• _Task details_
Set down all the records below, word for word.

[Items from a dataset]
(* ===== verification/PagedirInv.v ===== *)
(** * What page directories mean

    The words of a page, and the invariant of the page directories of all
    address spaces: every page they use has one role, so no page is shared. *)

From stdpp Require Import options.
From S2P Require Import Prelude Bytes KList Bitmap Mem Str Vaddr Palloc Pagedir.
Local Open Scope Z_scope.
Local Open Scope kernel_scope.

(** ** Words *)

Definition byte_at (m : mem) (a : Z) : Z := default 0 (m !! a).

Definition word (m : mem) (a : Z) : Z := le_decode [byte_at m a; byte_at m (a + 1); byte_at m (a + 2); byte_at m (a + 3)].

Lemma byte_load m a : is_Some (m !! a) -> load8 a m = Done (byte_at m a, m).
Proof. intros [x Hx]. unfold byte_at. rewrite Hx. by apply load8_run. Qed.

Lemma load32_run m a : mapped m a 4 -> load32 a m = Done (word m a, m).
Proof.
  intros H. assert (Hk : forall k, 0 <= k < 4 -> is_Some (m !! (a + k))).
  { intros k Hk. destruct (H (Z.to_nat k)) as [x Hx]; [lia|]. exists x. rewrite <- Hx. f_equal. lia. }
  unfold load32. rewrite (bind_done _ _ _ _ _ (byte_load m a ltac:(rewrite <- (Z.add_0_r a); apply Hk; lia))).
  rewrite (bind_done _ _ _ _ _ (byte_load m (a + 1) (Hk 1 ltac:(lia)))), (bind_done _ _ _ _ _ (byte_load m (a + 2) (Hk 2 ltac:(lia)))).
  by rewrite (bind_done _ _ _ _ _ (byte_load m (a + 3) (Hk 3 ltac:(lia)))).
Qed.

Lemma store_bytes_run l : forall m a, mapped m a (length l) -> Forall is_byte l -> store_bytes a l m = Done (tt, write a l m).
Proof.
  induction l as [|b l IH]; intros m a Hm Hl; [done|]. apply Forall_cons in Hl as [Hb Hl]. cbn [store_bytes write].
  assert (Ha : is_Some (m !! a)) by (destruct (Hm 0%nat) as [x Hx]; [simpl; lia|exists x; rewrite <- Hx; f_equal; lia]).
  rewrite (bind_done _ _ _ _ _ (store8_run m a b Ha Hb)). apply IH; [|done].
  apply mapped_insert, (mapped_sub m a (S (length l))); [done|lia|lia].
Qed.

Lemma store32_run m a w : mapped m a 4 -> store32 a w m = Done (tt, write a (le_encode 4 w) m).
Proof. intros H. apply store_bytes_run; [by rewrite length_le_encode|apply le_encode_bytes]. Qed.

Lemma word_ext m m' a : (forall x, a <= x < a + 4 -> m' !! x = m !! x) -> word m' a = word m a.
Proof. intros H. unfold word, byte_at. by rewrite !H by lia. Qed.

Lemma word_bytes m a b0 b1 b2 b3 : bytes_at m a [b0; b1; b2; b3] -> word m a = le_decode [b0; b1; b2; b3].
Proof.
  intros H. unfold word, byte_at.
  pose proof (H 0%nat _ eq_refl) as E0. change (Z.of_nat 0) with 0 in E0. rewrite Z.add_0_r in E0.
  pose proof (H 1%nat _ eq_refl) as E1. pose proof (H 2%nat _ eq_refl) as E2. pose proof (H 3%nat _ eq_refl) as E3.
  change (Z.of_nat 1) with 1 in E1. change (Z.of_nat 2) with 2 in E2. change (Z.of_nat 3) with 3 in E3.
  by rewrite E0, E1, E2, E3.
Qed.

• _Response below_
(* ===== verification/PagedirInv.v ===== *)
(** * What page directories mean

    The words of a page, and the invariant of the page directories of all
    address spaces: every page they use has one role, so no page is shared. *)

From stdpp Require Import options.
From S2P Require Import Prelude Bytes KList Bitmap Mem Str Vaddr Palloc Pagedir.
Local Open Scope Z_scope.
Local Open Scope kernel_scope.

(** ** Words *)

Definition byte_at (m : mem) (a : Z) : Z := default 0 (m !! a).

Definition word (m : mem) (a : Z) : Z := le_decode [byte_at m a; byte_at m (a + 1); byte_at m (a + 2); byte_at m (a + 3)].

Lemma byte_load m a : is_Some (m !! a) -> load8 a m = Done (byte_at m a, m).
Proof. intros [x Hx]. unfold byte_at. rewrite Hx. by apply load8_run. Qed.

Lemma load32_run m a : mapped m a 4 -> load32 a m = Done (word m a, m).
Proof.
  intros H. assert (Hk : forall k, 0 <= k < 4 -> is_Some (m !! (a + k))).
  { intros k Hk. destruct (H (Z.to_nat k)) as [x Hx]; [lia|]. exists x. rewrite <- Hx. f_equal. lia. }
  unfold load32. rewrite (bind_done _ _ _ _ _ (byte_load m a ltac:(rewrite <- (Z.add_0_r a); apply Hk; lia))).
  rewrite (bind_done _ _ _ _ _ (byte_load m (a + 1) (Hk 1 ltac:(lia)))), (bind_done _ _ _ _ _ (byte_load m (a + 2) (Hk 2 ltac:(lia)))).
  by rewrite (bind_done _ _ _ _ _ (byte_load m (a + 3) (Hk 3 ltac:(lia)))).
Qed.

Lemma store_bytes_run l : forall m a, mapped m a (length l) -> Forall is_byte l -> store_bytes a l m = Done (tt, write a l m).
Proof.
  induction l as [|b l IH]; intros m a Hm Hl; [done|]. apply Forall_cons in Hl as [Hb Hl]. cbn [store_bytes write].
  assert (Ha : is_Some (m !! a)) by (destruct (Hm 0%nat) as [x Hx]; [simpl; lia|exists x; rewrite <- Hx; f_equal; lia]).
  rewrite (bind_done _ _ _ _ _ (store8_run m a b Ha Hb)). apply IH; [|done].
  apply mapped_insert, (mapped_sub m a (S (length l))); [done|lia|lia].
Qed.

Lemma store32_run m a w : mapped m a 4 -> store32 a w m = Done (tt, write a (le_encode 4 w) m).
Proof. intros H. apply store_bytes_run; [by rewrite length_le_encode|apply le_encode_bytes]. Qed.

Lemma word_ext m m' a : (forall x, a <= x < a + 4 -> m' !! x = m !! x) -> word m' a = word m a.
Proof. intros H. unfold word, byte_at. by rewrite !H by lia. Qed.

Lemma word_bytes m a b0 b1 b2 b3 : bytes_at m a [b0; b1; b2; b3] -> word m a = le_decode [b0; b1; b2; b3].
Proof.
  intros H. unfold word, byte_at.
  pose proof (H 0%nat _ eq_refl) as E0. change (Z.of_nat 0) with 0 in E0. rewrite Z.add_0_r in E0.
  pose proof (H 1%nat _ eq_refl) as E1. pose proof (H 2%nat _ eq_refl) as E2. pose proof (H 3%nat _ eq_refl) as E3.
  change (Z.of_nat 1) with 1 in E1. change (Z.of_nat 2) with 2 in E2. change (Z.of_nat 3) with 3 in E3.
  by rewrite E0, E1, E2, E3.
Qed.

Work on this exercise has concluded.